We assumed cases with missing lineage information in 2002 (n = 61), 2011 (n = 312), and 2019 (n = 206) belonged to B/Victoria, as 99% or more of identified cases in those seasons were B/Victoria (86/87 cases in 2002, 276/280 cases in 2011, and 552/552 cases in 2019) as were 94%, 92%, and 92%, respectively, of isolates from sequence databases (for Australia and New Zealand combined). We assumed cases with missing lineage information belonged to B/Yamagata in 2013 (n = 37), 2014 (n = 77), and 2017 (n = 87), when the majority of identified cases were B/Yamagata (268/272, 131/138, and 473/489, respectively), as were 99%, 94%, and 84%, respectively, of isolates in sequence databases. Unidentified cases in other seasons were disregarded, because both lineages were present at higher frequencies among identified cases. Removing unidentified cases altogether in all seasons led to similar parameter estimates.

Sequence divergence analysis

To estimate the amount of evolution within and between lineages, we analyzed all complete HA and NA sequences from human influenza B isolates available on GISAID in July 2019. The set of isolates used in this analysis differs from the set used to estimate lineage frequencies, because we required isolates to have complete sequences (although not all sequences listed as complete on GISAID were in fact complete). Two isolates collected in 2000 (B/Hong Kong/548/2000 and B/Victoria/504/2000) were deposited as B/Victoria but our BLAST assignment indicated they were in fact B/Yamagata (their low divergence from B/Yamagata strains was a clear outlier).
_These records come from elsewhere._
(* ===== verification/Webhook.v ===== *)
(** * [internal/changes/webhook_validate.go]: where a webhook may point

    The scheme and host of a target and the addresses it resolves to. Parsing the URL and
    resolving its host are arguments; an [net.IP] is a list of bytes, 4 or 16 of them, and
    [nil] is the empty one. *)
From S2P Require Import Prelude GoStd Ports Platform Config.

(** ** [net.IP] *)
Definition IP : Type := list Z.
Definition all_zero (l : list Z) : bool := forallb (Z.eqb 0) l.
Definition is16 (ip : IP) : bool := (length ip =? 16)%nat.
Definition mapped (ip : IP) : option (Z * Z * Z * Z) :=
  if is16 ip && all_zero (take 10 ip) then
    match drop 10 ip with
    | [x; y; a; b; c; d] => if (x =? 255) && (y =? 255) then Some (a, b, c, d) else None
    | _ => None
    end
  else None.
Definition To4 (ip : IP) : option (Z * Z * Z * Z) :=
  match ip with [a; b; c; d] => Some (a, b, c, d) | _ => mapped ip end.
Definition octet (ip : IP) (i : nat) : Z := nth i ip 0.
Definition IPv6loopback : IP := repeat 0 15 ++ [1].

Definition IsLoopback (ip : IP) : bool :=
  match To4 ip with Some (a, _, _, _) => a =? 127 | None => bool_decide (ip = IPv6loopback) end.
Definition IsPrivate (ip : IP) : bool :=
  match To4 ip with
  | Some (a, b, _, _) =>
      (a =? 10) || (a =? 172) && (Z.land b 240 =? 16) || (a =? 192) && (b =? 168)
  | None => is16 ip && (Z.land (octet ip 0) 254 =? 252)
  end.
Definition IsLinkLocalUnicast (ip : IP) : bool :=
  match To4 ip with
  | Some (a, b, _, _) => (a =? 169) && (b =? 254)
  | None => is16 ip && (octet ip 0 =? 254) && (Z.land (octet ip 1) 192 =? 128)
  end.
Definition IsLinkLocalMulticast (ip : IP) : bool :=
  match To4 ip with
  | Some (a, b, c, _) => (a =? 224) && (b =? 0) && (c =? 0)
  | None => is16 ip && (octet ip 0 =? 255) && (Z.land (octet ip 1) 15 =? 2)
  end.
Definition IsUnspecified (ip : IP) : bool :=
  match To4 ip with
  | Some (a, b, c, d) => all_zero [a; b; c; d]
  | None => is16 ip && all_zero ip
  end.

(** [IP.String]: dotted, or groups of hexadecimal digits with the first longest run of two
    or more zero groups left out *)
Definition low_digit (z : Z) : string := str1 (hex_digit (Z.to_nat z)).
Definition hex_group (z : Z) : string :=
  let ds := [z / 4096; z / 256 mod 16; z / 16 mod 16; z mod 16] in
  let fix skip (l : list Z) :=
    match l with 0 :: ((_ :: _) as l') => skip l' | _ => l end in
  String.concat "" (low_digit <$> skip ds).
Fixpoint groups (ip : list Z) : list Z :=
  match ip with a :: b :: ip => a * 256 + b :: groups ip | _ => [] end.
Fixpoint zero_run (l : list Z) : nat := match l with 0 :: l => S (zero_run l) | _ => O end.
Fixpoint longest_run (i : nat) (l : list Z) (best : nat * nat) : nat * nat :=
  match l with
  | [] => best
  | _ :: l' =>
      let n := zero_run l in
      longest_run (S i) l' (if (2 <=? n)%nat && (best.2 <? n)%nat then (i, n) else best)
  end.
Definition hex_groups (l : list Z) : string := join (hex_group <$> l) ":".
Definition ip_string (ip : IP) : string :=
  match To4 ip with
  | Some (a, b, c, d) => join (itoa <$> [a; b; c; d]) "."
  | None =>
      if is16 ip then
        let g := groups ip in
        match longest_run 0 g (0, 0)%nat with
        | (_, O) => hex_groups g
        | (i, n) => hex_groups (take i g) +:+ "::" +:+ hex_groups (drop (i + n) g)
        end
      else match ip with
           | [] => "<nil>"
           | _ => "?" +:+ String.concat "" ((fun z => low_digit (z / 16) +:+ low_digit (z mod 16)) <$> ip)
           end
  end.

Example ip_string_ex :
  ip_string [169; 254; 169; 254] = "169.254.169.254" /\
  ip_string (repeat 0 10 ++ [255; 255; 10; 0; 0; 1]) = "10.0.0.1" /\
  ip_string IPv6loopback = "::1" /\ ip_string (repeat 0 16) = "::" /\
  ip_string [32; 1; 13; 184; 0; 0; 0; 0; 0; 1; 0; 0; 0; 0; 0; 1] = "2001:db8::1:0:0:1" /\
  ip_string [254; 128; 0; 0; 0; 0; 0; 0; 0; 1; 0; 2; 0; 3; 10; 188] = "fe80::1:2:3:abc".
Proof. vm_compute. repeat split; reflexivity. Qed.

(** ** The target *)
Definition isBlockedHost (host : string) : bool :=
  let h := to_lower (trim_space host) in
  String.eqb h "localhost" || has_suffix h ".localhost"
  || String.eqb h "metadata.google.internal" || has_suffix h ".internal".
Definition isBlockedIP (ip : IP) : bool :=
  match ip with
  | [] => true
  | _ =>
      IsLoopback ip || IsLinkLocalUnicast ip || IsLinkLocalMulticast ip || IsPrivate ip
      || IsUnspecified ip
      || match To4 ip with Some (a, b, _, _) => (a =? 169) && (b =? 254) | None => false end
  end.

(** What [ValidateWebhookTarget] asks of a parsed URL; [url_Hostname] is [Hostname()]. *)
Record URL := mkURL { url_Scheme : string; url_Host : string; url_Hostname : string }.

Section Validate.
Variables (environ : strmap) (url_parse : string -> result GoError URL)
          (lookup_ip : string -> result GoError (list IP)).

Definition webhook_profile : string :=
  let profile := to_lower (trim_space (os_getenv environ "CONTEXT_FABRIC_PROFILE")) in
  if is_empty profile then to_lower (trim_space (os_getenv environ "PROFILE")) else profile.
Definition allowHTTP : bool := String.eqb webhook_profile "demo" || String.eqb webhook_profile "memory".

Definition check_scheme (scheme : string) : result GoError unit :=
  if String.eqb scheme "https" then Ok tt
  else if String.eqb scheme "http"
  then fail_if (negb allowHTTP) (EPlain "webhook target must use https outside demo")
  else Err (EPlain ("webhook scheme " +:+ sprint_q scheme +:+ " not allowed")).
Definition check_addresses (ips : list IP) : result GoError unit :=
  match List.find isBlockedIP ips with
  | Some ip => Err (EPlain ("webhook target resolves to blocked address " +:+ ip_string ip))
  | None => Ok tt
  end.
Definition ValidateWebhookTarget (targetURL : string) : result GoError unit :=
  let targetURL := trim_space targetURL in
  if is_empty targetURL then Err (EPlain "target_url required")
  else match url_parse targetURL with
  | Err err => Err (EWrap "invalid target_url" err)
  | Ok u =>
      _ ← fail_if (is_empty (url_Scheme u) || is_empty (url_Host u))
            (EPlain "target_url must include scheme and host");
      _ ← check_scheme (to_lower (url_Scheme u));
      let host := url_Hostname u in
      _ ← fail_if (is_empty host) (EPlain "webhook host required");
      _ ← fail_if (isBlockedHost host) (EPlain ("webhook target host " +:+ sprint_q host +:+ " is not allowed"));
      match lookup_ip host with
      | Err err => Err (EWrap "webhook target DNS lookup failed" err)
      | Ok ips => check_addresses ips
      end
  end.

(** The answer as [UpsertWebhook] takes it: the message of a refusal *)
Definition webhook_answer (targetURL : string) : option string :=
  match ValidateWebhookTarget targetURL with Ok _ => None | Err e => Some (error_string e) end.
End Validate.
NA sequences from isolates B/Kanagawa/73 and B/Ann Arbor/1994 were only small fragments (99 and 100 amino acids long) poorly aligned with other sequences and were thus excluded. We also excluded NA sequences from B/Yamagata isolates B/Catalonia/NSVH100773835/2018 and B/Catalonia/NSVH100750997/2018, because they were extremely diverged (60% and 38%) from the reference strain B/Yamagata/16/88 and aligned poorly with other sequences.

To compare sequence diversity within and between lineages over time, we aligned sequences using MAFFT v. 7.31070 and calculated percent amino acid differences in pairs of sequences from the same lineage and in pairs with one sequence from each. For each year, we sampled 100 sequences from each lineage (or used all sequences if 100 or fewer were available) to limit the number of pairwise calculations. To estimate how much B/Yamagata and B/Victoria evolved since the late 1980s, we calculated percent amino acid differences between each B/Yamagata and B/Victoria sequence, and the corresponding HA and NA sequences of reference strains B/Yamagata/16/88 and B/Victoria/2/87. Unlike in the analysis of pairwise divergence within each time point, we used all sequences from each lineage in each year. We excluded sites in which one or both sequences had gaps or ambiguous amino acids.

To compare HA and NA divergence between influenza B lineages with divergence between influenza A subtypes, we downloaded complete HA and NA sequences from H3N2 and H1N1 isolated since 1977 and available on GISAID in August 2019. Homologous sites in the HA of H3N2 and H1N1 are difficult to identify by conventional sequence alignment, and instead we used the algorithm by Burke and Smith71 implemented on the Influenza Research Database website72. Both H3N2 and H1N1 sequences were aligned with the reference H3N2 sequence A/Aichi/2/68. We verified that this method matched sites on the stalk and head of the H1N1 HA with sites on the stalk and head of H3N2 HA by comparing the resulting alignment with the alignment in Supplementary Fig. S2 of Kirkpatrick et al.73. To limit the total number of influenza A sequences analyzed, we randomly selected 100 H3N2 and 100 H1N1 sequences for years in which more than 100 sequences were available, and used all available sequences for the remaining years. Isolates A/Canterbury/58/2000, A/Canterbury/87/2000, and A/Canterbury/55/2000 were excluded, because both H1N1-like and H3N2-like sequences were available under the same isolate name on GISAID.

Reporting summary

Further information on research design is available in the Nature Research Reporting Summary linked to this article.